Uluru © Philip Koschel
Natur

Uluru: Ein mystisches Erlebnis

Wer den gewaltigen Uluru (Ayers Rock) im Zentrum Australiens in natura erlebt, wird das nicht vergessen: Es ist ein mystisches Erlebnis – auch wenn man den Inselberg wegen seiner spirituellen Bedeutung nicht mehr besteigen darf.
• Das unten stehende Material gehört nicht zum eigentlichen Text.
Lemma round_invariant_joinGame sid playerName e s :
  round_invariant s ->
  round_invariant (exec (joinGame sid playerName e) s).
Proof.
  intros H. rewrite exec_joinGame. cbv zeta.
  cbn [gameInProgress players set_players]. rewrite keys_nonempty_set.
  rewrite andb_true_r.
  assert (Forall well_formed_entry
            (Obj.set sid (new_player sid playerName e) (players s))) as Hwf.
  { apply Forall_set; [apply H|]. split; [reflexivity|].
    apply fallback_name_nonempty. }
  apply round_invariant_emit; [|reflexivity].
  destruct (gameInProgress s) eqn:Eg; cbn [negb].
  - apply (round_invariant_frame s); auto; try apply H.
  - apply round_invariant_startGame; [exact Hwf|apply H].
Qed.

Lemma round_invariant_move sid position s :
  round_invariant s -> round_invariant (exec (move sid position) s).
Proof.
  intros H. rewrite exec_move.
  destruct (Obj.get sid (players s)) as [p|] eqn:G; [|exact H].
  apply (round_invariant_frame s); auto; try apply H; cbn [players set_players].
  - intros _. right. intros E. rewrite E in G. discriminate.
  - apply Forall_set; [apply H|].
    pose proof (ri_entries _ H) as Hwf. rewrite Forall_forall in Hwf.
    exact (Hwf _ (get_In _ _ _ G)).
Qed.

Lemma round_invariant_disconnect sid s :
  round_invariant s -> round_invariant (exec (disconnect sid) s).
Proof.
  intros H. rewrite exec_disconnect. cbv zeta.
  destruct (Obj.delete sid (players s)) as [|kv ps] eqn:E.
  - cbn. constructor; cbn; try discriminate; try apply H; auto.
  - cbn [Obj.keys map List.length Nat.eqb].
    apply (round_invariant_frame s); auto; try apply H;
      cbn [players set_players].
    + intros _. right. intros Hnil. rewrite Hnil in E. discriminate.
    + rewrite <- E. apply Forall_delete, H.
Qed.

Lemma round_invariant_restart h t e s :
  round_invariant s ->
  timer_lookup h (timers s) = Some t ->
  repeating t = false ->
  round_invariant
    (exec (restart e) (set_timers (timer_remove h (timers s)) s)).
Proof.
  intros H Ht Hrep. rewrite exec_restart. cbv zeta.
  cbn [players set_players set_timers].
  destruct (filter _ (players s)) as [|kv kept] eqn:E;
    cbn [Obj.keys map List.length Nat.ltb Nat.leb].
  - assert (forall h' cb,
              timer_lookup h' (timers s) = Some (mkTimer cb true (rounds s)) ->
              timer_lookup h' (timer_remove h (timers s))
              = Some (mkTimer cb true (rounds s))) as Hkeep.
    { intros h' cb G. rewrite timer_lookup_remove_other; [exact G|].
      intros ->. rewrite Ht in G. injection G as ->. discriminate. }
    destruct H. unfold scheduled in *.
    constructor; cbn; auto.
    intros Hg. destruct (ri_live0 Hg)
      as ((h1 & E1 & G1) & (h2 & E2 & G2) & (h3 & E3 & G3)).
    unfold scheduled. cbn. repeat split; eexists; eauto.
  - apply round_invariant_startGame; cbn [players emitted set_players
                                          set_timers]; [|apply H].
    rewrite <- E. apply Forall_filter_keep, H.
Qed.

Lemma round_invariant_fire h e s :
  invariant s -> round_invariant s -> round_invariant (exec (fire h e) s).
Proof.
  intros Hinv H. rewrite exec_fire.
  destruct (timer_lookup h (timers s)) as [t|] eqn:Ht; [|exact H].
  pose proof (inv_timeout _ Hinv h t Ht) as Hrep.
  destruct (action t) eqn:Ea; cbn in Hrep; rewrite Hrep; cbn [run_callback].
  - now apply round_invariant_gameLoop.
  - now apply round_invariant_spawnTreasure.
  - now apply round_invariant_countdown.
  - now apply (round_invariant_restart h t).
Qed.

Lemma round_invariant_step ev e s :
  invariant s -> round_invariant s -> round_invariant (step ev e s).
Proof.
  intros Hinv H. destruct ev; unfold step; cbn [handle].
  - now apply round_invariant_joinGame.
  - now apply round_invariant_move.
  - now apply round_invariant_disconnect.
  - now apply round_invariant_fire.
Qed.

Lemma round_invariant_run trace s :
  invariant s -> round_invariant s -> round_invariant (run trace s).
Proof.
  revert s. induction trace as [|[ev e] trace IH]; intros s Hinv H; cbn; auto.
  apply IH; [now apply invariant_step|now apply round_invariant_step].
Qed.

Lemma round_invariant_reachable trace : round_invariant (run trace initial).
Proof.
  apply round_invariant_run;
    [apply invariant_initial|apply round_invariant_initial].
Qed.

(** X9. While a round is in progress the engine is alive: in every
    reachable state with [gameInProgress] set, the three handle
    variables hold intervals that are scheduled, running [gameLoop],
    [spawnTreasure] and the countdown, and that were created by the
    [startGame] of the current round. *)
Theorem round_timers_live trace :
  let s := run trace initial in
  gameInProgress s = true ->
  scheduled (gameLoopInterval s) cb_gameLoop s /\
  scheduled (treasureSpawnInterval s) cb_spawnTreasure s /\
  scheduled (countdownInterval s) cb_countdown s.
Proof. intros s. apply (ri_live _ (round_invariant_reachable trace)). Qed.

Lemma round_timers_live_witness :
  scheduled (gameLoopInterval (run second_round_running initial))
    cb_gameLoop (run second_round_running initial) /\
  scheduled (treasureSpawnInterval (run second_round_running initial))
    cb_spawnTreasure (run second_round_running initial) /\
  scheduled (countdownInterval (run second_round_running initial))
    cb_countdown (run second_round_running initial).
Proof.
  apply (round_timers_live second_round_running). vm_compute. reflexivity.
Defined.

(** X10. The remaining time never exceeds 60, and it is at least 1
    in every reachable state in which a round is in progress.  Each
    firing of a countdown interval lowers it by exactly 1, whether
    or not that ends the round. *)
Theorem remaining_time_bounds trace :
  let s := run trace initial in
  gameTimer s <= 60 /\
  (gameInProgress s = true -> 1 <= gameTimer s) /\
  (forall h t e,
     timer_lookup h (timers s) = Some t ->
     action t = cb_countdown ->
     gameTimer (step (on_timer h) e s) = gameTimer s - 1).
Proof.
  intros s. pose proof (round_invariant_reachable trace) as H. fold s in H.
  split; [apply H|]. split; [apply H|].
  intros h t e Ht Hcb.
  rewrite (fire_interval h t e s (invariant_reachable trace) Ht)
    by congruence.
  rewrite Hcb. cbn [run_callback]. rewrite exec_countdown.
  case_if; [rewrite exec_endGame|]; reflexivity.
Qed.

Lemma remaining_time_bounds_witness :
  1 <= gameTimer (run (ann_plays 59) initial) /\
  gameTimer (step (on_timer 2) env_apart (run (ann_plays 59) initial))
  = gameTimer (run (ann_plays 59) initial) - 1.
Proof.
  destruct (remaining_time_bounds (ann_plays 59)) as (_ & Hmin & Hstep).
  split.
  - apply Hmin. vm_compute. reflexivity.
  - apply (Hstep 2%nat (mkTimer cb_countdown true 1) env_apart).
    + vm_compute. reflexivity.
    + reflexivity.
Defined.

(** X11. Registered players are never left waiting for nothing: in
    every reachable state with at least one player, either a round is
    in progress or a restart timeout is scheduled. *)
Theorem players_are_served trace :
  let s := run trace initial in
  players s <> [] -> gameInProgress s = true \/ restart_pending s.
Proof. intros s. apply (ri_served _ (round_invariant_reachable trace)). Qed.

Lemma players_are_served_witness :
  gameInProgress (run (ann_plays 60) initial) = true \/
  restart_pending (run (ann_plays 60) initial).
Proof.
  apply (players_are_served (ann_plays 60)). vm_compute. discriminate.
Defined.

(** X12. In every reachable state each record of the registry is
    filed under its own id and has a non-empty name: an empty
    requested name is always replaced by the generated one. *)
Theorem registry_entries_well_formed trace :
  Forall well_formed_entry (players (run trace initial)).
Proof. apply (ri_entries _ (round_invariant_reachable trace)). Qed.

(** X13. Every message the server ever sends is addressed as its kind
    requires: [gameState] and [gameOver] go to every session, and a
    [gameJoined] goes to one socket and carries that socket's id. *)
Theorem messages_well_addressed trace :
  Forall well_addressed (emitted (run trace initial)).
Proof. apply (ri_log _ (round_invariant_reachable trace)). Qed.

(** ** Further properties: spawning *)

Lemma new_treasure_in_arena e :
  unit_interval (random_tx e) -> unit_interval (random_tz e) ->
  in_arena (new_treasure e).
Proof.
  assert (GAME_AREA_WIDTH / 2 == 25)%Q as Ew by reflexivity.
  assert (GAME_AREA_HEIGHT / 2 == 25)%Q as Eh by reflexivity.
  unfold unit_interval, in_arena. rewrite Ew, Eh.
  unfold new_treasure, GAME_AREA_WIDTH, GAME_AREA_HEIGHT, inject_Z.
  cbn [Treasure.x Treasure.y Treasure.z]. intros [] [].
  repeat split; try reflexivity; lra.
Qed.

Lemma arena_step ev e s :
  draws_in_range e ->
  Forall in_arena (treasures s) ->
  Forall in_arena (treasures (step ev e s)).
Proof.
  intros (_ & _ & _ & Hx & Hz) H.
  pose proof (new_treasure_in_arena e Hx Hz) as Hnew.
  assert (Hspawn : forall s0,
    Forall in_arena (treasures s0) ->
    Forall in_arena (treasures (exec (spawnTreasure e) s0))).
  { intros s0 H0. rewrite exec_spawnTreasure. case_if; [exact H0|].
    cbn. apply Forall_app. split; [exact H0|]. now constructor. }
  assert (Hstart : forall s0,
    Forall in_arena (treasures (exec (startGame e) s0))).
  { intros s0. rewrite exec_startGame. cbn. now constructor. }
  destruct ev; unfold step; cbn [handle].
  - rewrite exec_joinGame. cbv zeta. cbn [treasures set_emitted].
    case_if; [apply Hstart|exact H].
  - rewrite exec_move. destruct (Obj.get sid (players s)); exact H.
  - rewrite exec_disconnect. cbv zeta. case_if; [constructor|exact H].
  - rewrite exec_fire. destruct (timer_lookup h (timers s)) as [t|]; [|exact H].
    assert (Forall in_arena
              (treasures
                 (if repeating t then s
                  else set_timers (timer_remove h (timers s)) s))) as H1
      by (destruct (repeating t); exact H).
    destruct (action t); cbn [run_callback]; auto.
    + rewrite exec_gameLoop. cbn [treasures].
      rewrite Forall_forall in *. intros x Hin.
      apply H1. eapply collisions_In, Hin.
    + rewrite exec_countdown. case_if; [rewrite exec_endGame|]; exact H1.
    + rewrite exec_restart. cbv zeta. case_if; [apply Hstart|exact H1].
Qed.

(** X14. As long as every [Math.random()] returns a value in [0, 1),
    every live treasure lies inside the game area, with x and z at
    least -25 and below 25, at the fixed height 0.5. *)
Theorem treasures_stay_in_arena trace :
  Forall (fun step_env => draws_in_range (snd step_env)) trace ->
  Forall in_arena (treasures (run trace initial)).
Proof.
  assert (forall s,
    Forall (fun step_env => draws_in_range (snd step_env)) trace ->
    Forall in_arena (treasures s) ->
    Forall in_arena (treasures (run trace s))) as H.
  { induction trace as [|[ev e] trace IH]; intros s Hd Hs; [exact Hs|].
    inversion Hd; subst. cbn. apply IH; [assumption|].
    now apply arena_step. }
  intros Hd. apply H; [exact Hd|constructor].
Qed.

Lemma env_apart_in_range : draws_in_range env_apart.
Proof. unfold draws_in_range, unit_interval. cbn. repeat split; lra. Qed.

Lemma treasures_stay_in_arena_witness :
  Forall in_arena (treasures (run (ann_plays 3) initial)).
Proof.
  apply (treasures_stay_in_arena (ann_plays 3)).
  repeat constructor; apply env_apart_in_range.
Defined.

(** X15. With draws in [0, 1), a [joinGame] stores for the socket a
    record with the socket's id, score 0, height 0.5 and x and z at
    least -5 and below 5; its name is the requested one, or, when that
    is empty, [Player] followed by a number from 0 to 999. *)
Theorem join_registers_player sid playerName e s :
  draws_in_range e ->
  exists p,
    Obj.get sid (players (step (on_joinGame sid playerName) e s)) = Some p /\
    Player.id p = sid /\
    Player.score p = 0 /\
    Player.y p = 1 # 2 /\
    (- (5) <= Player.x p)%Q /\ (Player.x p < 5)%Q /\
    (- (5) <= Player.z p)%Q /\ (Player.z p < 5)%Q /\
    (playerName <> EmptyString -> Player.name p = playerName) /\
    (playerName = EmptyString ->
     exists n, 0 <= n <= 999 /\
       Player.name p =
       String.append "Player " (NilZero.string_of_int (Z.to_int n))).
Proof.
  intros (Hn & Hx & Hz & _ & _).
  exists (new_player sid playerName e). split.
  - unfold step. cbn [handle]. rewrite exec_joinGame. cbv zeta.
    cbn [players set_emitted]. case_if.
    + rewrite startGame_players, get_update_all. cbn [players set_players].
      rewrite get_set_same. reflexivity.
    + cbn [players set_players]. apply get_set_same.
  - unfold unit_interval in *. cbn. destruct Hx, Hz, Hn.
    repeat split; try lra.
    + intros N. unfold fallback_name.
      destruct (String.eqb_spec playerName EmptyString); [contradiction|].
      reflexivity.
    + intros ->. exists (Qfloor (random_name e * 1000)). split.
      * split.
        -- apply (Qfloor_resp_le 0). lra.
        -- assert (Qfloor (random_name e * 1000) < 1000); [|lia].
           rewrite Zlt_Qlt. eapply Qle_lt_trans; [apply Qfloor_le|].
           unfold inject_Z. lra.
      * reflexivity.
Qed.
Ein archaisches Erlebnis nannte Reiseschriftsteller Bill Bryson seine Begegnung mit dem Uluru, dessen englischer Kolonialname Ayers Rock ist: „Man fühlt sich verbunden und auf spirituelle Art vertraut.“

Das Wahrzeichen Australiens

Das man dieses mystische Erlebnis nicht vergisst, liegt schon an dem Inselberg selbst, der sich mit 863 Metern Höhe, 2,4 Kilometern Breite und 3,6 Kilometern Länge majestätisch aus der Ebene erhebt. Vermutlich entsteht dieses Gefühl auch durch die Tatsache, dass er als Wahrzeichen Australiens weltweit bekannt ist und jeder sein vorgefasstes Bild mit der überwältigenden Realität vergleicht. Der Uluru ist übrigens nicht der größte Monolith der Erde, sondern kleiner als der weniger bekannte Mount Augustus in Westaustralien.

Heilige Stätte

Seit 1985 gehört der Berg wieder den Anangu, die hier seit mehr als 10.000 Jahren leben. Für sie ist der Uluru nicht nur Felsen, sondern eine Vielzahl markanter Orte, jeder für sich Teil einer langen Geschichte. Diese Geschichte zieht sich durch den ganzen Kontinent gleich einem mythischen Wegenetz, in dem der Uluru der Schnittpunkt ist. Was auch immer die Besucher im Gestein des Felsens zu sehen glauben – ein Löwe, eine Pythonschlange –, für die Anangu sind die Tiere bedeutende Metaphern ihrer Kultur.

Wo übernachten?

Im Nationalpark selbst sind keine Übernachtungen möglich – deshalb wurde 1976, rund 20 Kilometer vom Uluru entfernt, der wuselige Ort Yulara gegründet. Da gibt’s einige Möglichkeiten, ein Bett für die Nacht und einen Burger zu bekommen. Wenn’s schick werden soll, empfehlen wir das Edelcamp von „Longitude 131°“.